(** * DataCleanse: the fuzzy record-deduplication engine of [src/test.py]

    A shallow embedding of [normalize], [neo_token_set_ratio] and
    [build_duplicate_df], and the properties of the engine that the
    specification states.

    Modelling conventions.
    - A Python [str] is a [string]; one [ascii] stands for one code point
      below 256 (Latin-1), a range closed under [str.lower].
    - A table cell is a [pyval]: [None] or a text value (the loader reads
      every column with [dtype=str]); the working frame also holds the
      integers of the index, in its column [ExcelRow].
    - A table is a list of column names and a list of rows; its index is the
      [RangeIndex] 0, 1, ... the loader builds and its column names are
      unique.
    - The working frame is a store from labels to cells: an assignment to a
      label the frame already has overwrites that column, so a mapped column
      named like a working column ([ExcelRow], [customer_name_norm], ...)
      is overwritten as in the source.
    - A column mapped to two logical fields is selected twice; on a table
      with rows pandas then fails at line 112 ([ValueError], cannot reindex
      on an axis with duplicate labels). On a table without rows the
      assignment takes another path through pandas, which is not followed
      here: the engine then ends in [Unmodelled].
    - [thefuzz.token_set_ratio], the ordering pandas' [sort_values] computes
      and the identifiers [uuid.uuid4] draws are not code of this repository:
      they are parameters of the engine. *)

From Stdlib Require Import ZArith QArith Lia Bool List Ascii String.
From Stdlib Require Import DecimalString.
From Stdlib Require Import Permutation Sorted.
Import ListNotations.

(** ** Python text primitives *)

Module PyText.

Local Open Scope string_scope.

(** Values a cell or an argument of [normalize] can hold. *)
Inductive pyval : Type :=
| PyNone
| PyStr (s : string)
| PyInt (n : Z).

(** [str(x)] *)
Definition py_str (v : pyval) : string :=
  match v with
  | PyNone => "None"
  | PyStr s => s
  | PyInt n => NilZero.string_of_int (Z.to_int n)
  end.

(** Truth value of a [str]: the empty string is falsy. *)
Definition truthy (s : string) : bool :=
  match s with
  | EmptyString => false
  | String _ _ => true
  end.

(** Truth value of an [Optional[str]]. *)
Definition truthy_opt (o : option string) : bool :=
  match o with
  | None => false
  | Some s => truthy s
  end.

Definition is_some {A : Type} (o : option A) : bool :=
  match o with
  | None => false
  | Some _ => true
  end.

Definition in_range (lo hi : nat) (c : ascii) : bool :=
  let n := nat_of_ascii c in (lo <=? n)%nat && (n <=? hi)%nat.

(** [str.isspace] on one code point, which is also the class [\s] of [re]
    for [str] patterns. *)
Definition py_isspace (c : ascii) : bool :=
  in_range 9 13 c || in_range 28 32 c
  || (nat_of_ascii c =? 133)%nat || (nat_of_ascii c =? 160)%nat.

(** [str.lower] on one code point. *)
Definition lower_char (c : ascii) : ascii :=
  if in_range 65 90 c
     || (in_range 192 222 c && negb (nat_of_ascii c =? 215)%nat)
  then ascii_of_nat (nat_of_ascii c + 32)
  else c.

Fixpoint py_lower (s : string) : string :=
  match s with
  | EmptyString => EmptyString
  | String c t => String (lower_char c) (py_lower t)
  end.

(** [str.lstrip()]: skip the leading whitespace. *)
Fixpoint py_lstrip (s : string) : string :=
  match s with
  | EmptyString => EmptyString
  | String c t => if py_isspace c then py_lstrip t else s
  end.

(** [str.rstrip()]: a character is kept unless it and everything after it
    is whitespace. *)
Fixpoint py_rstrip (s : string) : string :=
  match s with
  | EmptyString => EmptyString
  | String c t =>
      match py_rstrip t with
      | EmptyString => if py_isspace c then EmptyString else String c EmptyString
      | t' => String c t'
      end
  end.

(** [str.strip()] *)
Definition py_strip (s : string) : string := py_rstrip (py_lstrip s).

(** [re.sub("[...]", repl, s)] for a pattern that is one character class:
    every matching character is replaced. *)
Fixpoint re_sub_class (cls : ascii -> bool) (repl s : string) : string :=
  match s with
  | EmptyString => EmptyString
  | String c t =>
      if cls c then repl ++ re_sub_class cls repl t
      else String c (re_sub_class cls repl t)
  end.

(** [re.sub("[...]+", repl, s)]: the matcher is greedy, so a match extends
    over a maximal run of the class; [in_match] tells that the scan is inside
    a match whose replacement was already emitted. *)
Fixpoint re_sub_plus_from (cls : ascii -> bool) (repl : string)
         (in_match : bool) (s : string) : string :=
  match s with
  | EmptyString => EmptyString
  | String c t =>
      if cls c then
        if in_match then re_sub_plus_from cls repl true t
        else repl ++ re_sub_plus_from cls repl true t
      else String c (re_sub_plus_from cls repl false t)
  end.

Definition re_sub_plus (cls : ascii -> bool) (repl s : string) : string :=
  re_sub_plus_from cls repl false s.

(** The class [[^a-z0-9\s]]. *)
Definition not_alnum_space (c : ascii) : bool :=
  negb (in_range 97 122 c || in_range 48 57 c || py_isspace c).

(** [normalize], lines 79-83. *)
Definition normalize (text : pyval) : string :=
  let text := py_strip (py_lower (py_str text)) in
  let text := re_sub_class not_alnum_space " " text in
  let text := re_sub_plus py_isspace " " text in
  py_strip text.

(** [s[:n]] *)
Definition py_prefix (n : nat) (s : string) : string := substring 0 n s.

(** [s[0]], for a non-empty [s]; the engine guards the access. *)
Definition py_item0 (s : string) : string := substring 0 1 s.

■ ASSIGNED TASK:
From the line that has "c =? 215)%nat)" through the line that has "(** [str.strip()] *)", copy every line exactly as it appears above, and leave out all others.

■ ANSWER FOR THE TASK:
     || (in_range 192 222 c && negb (nat_of_ascii c =? 215)%nat)
  then ascii_of_nat (nat_of_ascii c + 32)
  else c.

Fixpoint py_lower (s : string) : string :=
  match s with
  | EmptyString => EmptyString
  | String c t => String (lower_char c) (py_lower t)
  end.

(** [str.lstrip()]: skip the leading whitespace. *)
Fixpoint py_lstrip (s : string) : string :=
  match s with
  | EmptyString => EmptyString
  | String c t => if py_isspace c then py_lstrip t else s
  end.

(** [str.rstrip()]: a character is kept unless it and everything after it
    is whitespace. *)
Fixpoint py_rstrip (s : string) : string :=
  match s with
  | EmptyString => EmptyString
  | String c t =>
      match py_rstrip t with
      | EmptyString => if py_isspace c then EmptyString else String c EmptyString
      | t' => String c t'
      end
  end.

(** [str.strip()] *)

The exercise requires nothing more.